Among the entries below, find every line that has "holds" and pull it out.

Dataset entries:
↓
(** The keyword arguments of [mosaic].  [no_data_threshold] is a float or
    [None]; the coordinator only passes it on, it is kept as a rational. *)
Record Args : Type := {
  grid_id : string;
  start_year : Z;
  start_month : Z;
  start_day : Z;
  output_dir : option DirArg;
  sort_method : string;
  mosaic_method : string;
  duration_years : Z;
  duration_months : Z;
  duration_days : Z;
  required_bands : list string;
  no_data_threshold : option Q;
  overwrite : bool;
  ocm_batch_size : Z;
  ocm_inference_dtype : string;
  debug_cache : bool
}.

(** The defaults of the signature. *)
Definition default_args (grid : string) (year : Z) : Args :=
  {| grid_id := grid; start_year := year; start_month := 1; start_day := 1;
     output_dir := None; sort_method := "valid_data"; mosaic_method := "mean";
     duration_years := 0; duration_months := 0; duration_days := 0;
     required_bands := ["B04"; "B03"; "B02"; "B08"];
     no_data_threshold := Some (1 # 100)%Q; overwrite := true;
     ocm_batch_size := 1; ocm_inference_dtype := "bf16";
     debug_cache := false |}.

(** The same call with another [output_dir]. *)
Definition with_output_dir (a : Args) (d : option DirArg) : Args :=
  {| grid_id := grid_id a; start_year := start_year a;
     start_month := start_month a; start_day := start_day a;
     output_dir := d; sort_method := sort_method a;
     mosaic_method := mosaic_method a; duration_years := duration_years a;
     duration_months := duration_months a; duration_days := duration_days a;
     required_bands := required_bands a;
     no_data_threshold := no_data_threshold a; overwrite := overwrite a;
     ocm_batch_size := ocm_batch_size a;
     ocm_inference_dtype := ocm_inference_dtype a;
     debug_cache := debug_cache a |}.

(** The same call with another [overwrite]. *)
Definition with_overwrite (a : Args) (o : bool) : Args :=
  {| grid_id := grid_id a; start_year := start_year a;
     start_month := start_month a; start_day := start_day a;
     output_dir := output_dir a; sort_method := sort_method a;
     mosaic_method := mosaic_method a; duration_years := duration_years a;
     duration_months := duration_months a; duration_days := duration_days a;
     required_bands := required_bands a;
     no_data_threshold := no_data_threshold a; overwrite := o;
     ocm_batch_size := ocm_batch_size a;
     ocm_inference_dtype := ocm_inference_dtype a;
     debug_cache := debug_cache a |}.

Section Mosaic.

(** The outside world (catalog, network, file system) and the values the
    helpers exchange. *)
Context {World Bounds Date Path Item Annotated SortedItems Array Profile : Type}.

(** A helper: reads and changes the world, returns or raises. *)
Definition Helper (A : Type) : Type := World -> Outcome A * World.

Record Helpers : Type := {
  get_extent_from_grid_id : string -> Helper Bounds;
  validate_inputs :
    string -> string -> option Q -> list string -> Helper unit;
  define_dates : Z -> Z -> Z -> Z -> Z -> Z -> Helper (Date * Date);
  get_output_path :
    string -> Date -> Date -> string -> string -> list string ->
    option DirArg -> Helper Path;
  path_exists : Path -> Helper bool;
  strftime : Date -> string -> string;
  search_for_items : Bounds -> string -> Date -> Date -> Helper (list Item);
  add_item_info : list Item -> Helper Annotated;
  sort_items : Annotated -> string -> Helper SortedItems;
  download_bands_pool :
    SortedItems -> list string -> option Q -> string -> Z -> string -> bool ->
    Helper (Array * Profile);
  export_tif :
    Array -> Profile -> Path -> list string -> option Z -> Helper unit
}.

(** One entry of the call log.  [call_exists] and [call_search_for_items]
    record what the world answered, [call_exists_raised] an existence check
    that raised (a [PermissionError], say), [call_export_tif] the band labels
    and the nodata value handed to the export. *)
Inductive Call : Type :=
| call_get_extent_from_grid_id
| call_validate_inputs
| call_define_dates
| call_get_output_path
| call_exists (p : Path) (answer : bool)
| call_exists_raised (p : Path)
| call_search_for_items (answer : Outcome (list Item))
| call_add_item_info
| call_sort_items
| call_download_bands_pool
| call_export_tif (bands : list string) (nodata_value : option Z).

Record State : Type := { world : World; calls : list Call }.

(** The coordinator's monad: state (world and log) with exceptions. *)
Definition M (A : Type) : Type := State -> Outcome A * State.

Definition ret {A} (a : A) : M A := fun st => (Returned a, st).

Definition raise {A} (e : Exn) : M A := fun st => (Raised e, st).

Definition bind {A B} (m : M A) (k : A -> M B) : M B :=
  fun st =>
    match m st with
    | (Returned a, st') => k a st'
    | (Raised e, st') => (Raised e, st')
    end.

(** Run a helper and append the call (with what it answered) to the log. *)
Definition call {A} (ev : Outcome A -> Call) (h : Helper A) : M A :=
  fun st =>
    let (r, w') := h (world st) in
    (r, {| world := w'; calls := calls st ++ [ev r] |}).

(** [export_path.exists()]: it answers, or raises as [pathlib] does on an
    [OSError] other than "no such file". *)
Definition exists_ (H : Helpers) (p : Path) : M bool :=
  call (fun r => match r with
                 | Returned b => call_exists p b
                 | Raised _ => call_exists_raised p
                 end)
       (path_exists H p).

Notation "x <- m ;; k" := (bind m (fun x => k))
  (at level 61, m at next level, right associativity).
Notation "' pat <- m ;; k" := (bind m (fun x => match x with pat => k end))
  (at level 61, pat pattern, m at next level, right associativity).

(** What [mosaic] returns: the array and its profile, or the path of the
    written file. *)
Inductive Result : Type :=
| InMemory (mosaic : Array) (profile : Profile)
| Written (export_path : Path).

(** The message of the exception of line 149. *)
Definition no_scenes_message (H : Helpers) (grid : string)
    (start_date end_date : Date) : string :=
  ("No scenes found for " ++ grid ++ " between "
     ++ strftime H start_date "%Y-%m-%d" ++ " and "
     ++ strftime H end_date "%Y-%m-%d")%string.

Definition no_scenes (H : Helpers) (grid : string)
    (start_date end_date : Date) : Exn :=
  PyExn "Exception" (no_scenes_message H grid start_date end_date).
(** Columns of a merge on [key]: the left ones, then the right ones
    without the key; a name on both sides gets [_x] and [_y]. *)
Definition merge_columns (key : string) (lcols rcols : list string) : list string :=
  map (fun c => if negb (String.eqb c key) && mem c rcols then (c ++ "_x")%string else c) lcols
  ++ map (fun c => if mem c lcols then (c ++ "_y")%string else c)
       (filter (fun c => negb (String.eqb c key)) rcols).

Definition blanks (n : nat) : list cell := repeat CNaN n.

Definition matching (j : nat) (k : cell) (rs : list (list cell)) : list (list cell) :=
  filter (fun r => cell_eqb (cell_at j r) k) rs.

(** [left.merge(right, how="left", on=key)]: the left rows in their
    order, each once per right row with the same key, or once with the
    right side missing. *)
Definition merge_left_rows (jl jr wr : nat) (lrows rrows : list (list cell))
  : list (list cell) :=
  flat_map (fun l =>
              match matching jr (cell_at jl l) rrows with
              | [] => [l ++ blanks (wr - 1)]
              | rs => map (fun r => l ++ drop_nth jr r) rs
              end) lrows.

Definition merge_left (key : string) (left right : DataFrame) : result DataFrame :=
  match position key (columns left), position key (columns right) with
  | Some jl, Some jr =>
      Ok {| columns := merge_columns key (columns left) (columns right);
            rows := merge_left_rows jl jr (List.length (columns right))
                      (rows left) (rows right) |}
  | _, _ => Raise KeyError
  end.

Fixpoint insert_key (k : string) (l : list string) : list string :=
  match l with
  | [] => [k]
  | x :: l' => if String.leb k x then k :: l else x :: insert_key k l'
  end.

Definition sort_keys (l : list string) : list string := fold_right insert_key [] l.

(** The keys of both sides, each once, in lexicographic order. *)
Definition outer_keys (jl jr : nat) (lrows rrows : list (list cell)) : list string :=
  sort_keys (nodup string_dec
               (map (fun r => py_str (cell_at jl r)) lrows
                ++ map (fun r => py_str (cell_at jr r)) rrows)).

Definition with_key (j : nat) (k : string) (rs : list (list cell)) : list (list cell) :=
  filter (fun r => String.eqb (py_str (cell_at j r)) k) rs.

(** [pd.merge(left, right, on=key, how="outer")] for a key column that
    holds text, as the [Date] column does at both call sites: key by
    key in lexicographic order, the pairs of rows that share the key, or
    the rows of the one side with the other side missing. *)
Definition merge_outer_rows (jl jr wl wr : nat) (lrows rrows : list (list cell))
  : list (list cell) :=
  flat_map (fun k =>
              match with_key jl k lrows, with_key jr k rrows with
              | [], rs => map (fun r => set_nth jl (cell_at jr r) (blanks wl) ++ drop_nth jr r) rs
              | ls, [] => map (fun l => l ++ blanks (wr - 1)) ls
              | ls, rs => flat_map (fun l => map (fun r => l ++ drop_nth jr r) rs) ls
              end) (outer_keys jl jr lrows rrows).

Definition merge_outer (key : string) (left right : DataFrame) : result DataFrame :=
  match position key (columns left), position key (columns right) with
  | Some jl, Some jr =>
      Ok {| columns := merge_columns key (columns left) (columns right);
            rows := merge_outer_rows jl jr (List.length (columns left))
                      (List.length (columns right)) (rows left) (rows right) |}
  | _, _ => Raise KeyError
  end.

(** *** Dates *)

Definition leap (y : Z) : bool :=
  ((y mod 4 =? 0) && negb (y mod 100 =? 0) || (y mod 400 =? 0))%Z.

Definition days_in_month (y m : Z) : Z :=
  if (m =? 2)%Z then (if leap y then 29 else 28)%Z
  else if ((m =? 4) || (m =? 6) || (m =? 9) || (m =? 11))%Z then 30%Z
  else 31%Z.

Definition date_leb (a b : Z * Z * Z) : bool :=
  let '(y, m, d) := a in
  let '(y', m', d') := b in
  ((y <? y') || ((y =? y') && ((m <? m') || ((m =? m') && (d <=? d')))))%Z.

(** A day a nanosecond [Timestamp] can hold. *)
Definition in_timestamp_range (y m d : Z) : bool :=
  date_leb (1677, 9, 22)%Z (y, m, d) && date_leb (y, m, d) (2262, 4, 11)%Z.

(** [pd.to_datetime(x, errors="coerce")] on one value, for the texts a
    [Date] column holds here: a header of the form [YYYY-MM-DD] that
    names a real day becomes that day; any other text is taken not to
    be a date and becomes [NaT]. *)
Definition to_datetime_cell (c : cell) : cell :=
  match c with
  | CStr s =>
      if Tools.looks_like_date s && (String.length s =? 10) then
        match digits (substring 0 4 s), digits (substring 5 2 s), digits (substring 8 2 s) with
        | Some y, Some m, Some d =>
            if ((1 <=? m) && (m <=? 12) && (1 <=? d) && (d <=? days_in_month y m))%Z
               && in_timestamp_range y m d
            then CTimestamp y m d else CNaT
        | _, _, _ => CNaT
        end
      else CNaT
  | CTimestamp y m d => c
  | _ => CNaT
  end.

(** [col.dt.year.fillna(0).astype(int)] on one value. *)
Definition year_of (c : cell) : cell :=
  match c with
  | CTimestamp y _ _ => CNum (inject_Z y)
  | _ => CNum 0
  end.

(** Order of [sort_values(by="Date")]: days in time order, [NaT] last. *)
Definition date_cell_leb (a b : cell) : bool :=
  match a, b with
  | CTimestamp y m d, CTimestamp y' m' d' => date_leb (y, m, d) (y', m', d')
  | CTimestamp _ _ _, _ => true
  | _, CTimestamp _ _ _ => false
  | _, _ => true
  end.

Fixpoint insert_row (j : nat) (r : list cell) (l : list (list cell)) : list (list cell) :=
  match l with
  | [] => [r]
  | x :: l' =>
      if date_cell_leb (cell_at j r) (cell_at j x) then r :: l else x :: insert_row j r l'
  end.

(** Rows in the order of column [j]; rows with the same day keep their
    order (pandas leaves the order among them open). *)
Definition sort_rows (j : nat) (l : list (list cell)) : list (list cell) :=
  fold_right (insert_row j) [] l.

(** [df[name] = f(df[name])], cell by cell. *)
Definition map_column (j : nat) (f : cell -> cell) (df : DataFrame) : DataFrame :=
  {| columns := columns df;
     rows := map (fun r => set_nth j (f (cell_at j r)) r) (rows df) |}.

(** [df[name] = values], one value per row: overwrite the column of
    that name or append a new one. *)
Definition set_column (name : string) (f : list cell -> cell) (df : DataFrame) : DataFrame :=
  match position name (columns df) with
  | Some j => {| columns := columns df; rows := map (fun r => set_nth j (f r) r) (rows df) |}
  | None => {| columns := columns df ++ [name]; rows := map (fun r => r ++ [f r]) (rows df) |}
  end.

(** [astype(int)] on one value: the fraction is cut off.  Integers are
    unbounded here; the wrap-around of [int64] is out of the model. *)
Definition as_int (c : cell) : cell :=
  match c with
  | CNum q => CNum (inject_Z (Z.quot (Qnum q) (Zpos (Qden q))))
  | _ => c
  end.

(** [df[name] = pd.to_numeric(df[name], errors="coerce").fillna(0).astype(int)] *)
Definition coerce_int_column (name : string) (df : DataFrame) : result DataFrame :=
  match position name (columns df) with
  | Some j => Ok (map_column j (fun c => as_int (to_numeric_coerce_fill0 c)) df)
  | None => Raise KeyError
  end.

(** [df.iloc[1:]] *)
Definition iloc_from_1 (df : DataFrame) : DataFrame :=
  {| columns := columns df; rows := tl (rows df) |}.

(** [df[[a, b]]] *)
Definition select2 (a b : string) (df : DataFrame) : result DataFrame :=
  match position a (columns df), position b (columns df) with
  | Some ja, Some jb =>
      Ok {| columns := [a; b]; rows := map (fun r => [cell_at ja r; cell_at jb r]) (rows df) |}
  | _, _ => Raise KeyError
  end.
↑
Response to the exercise ::
    holds text, as the [Date] column does at both call sites: key by
    [Date] column holds here: a header of the form [YYYY-MM-DD] that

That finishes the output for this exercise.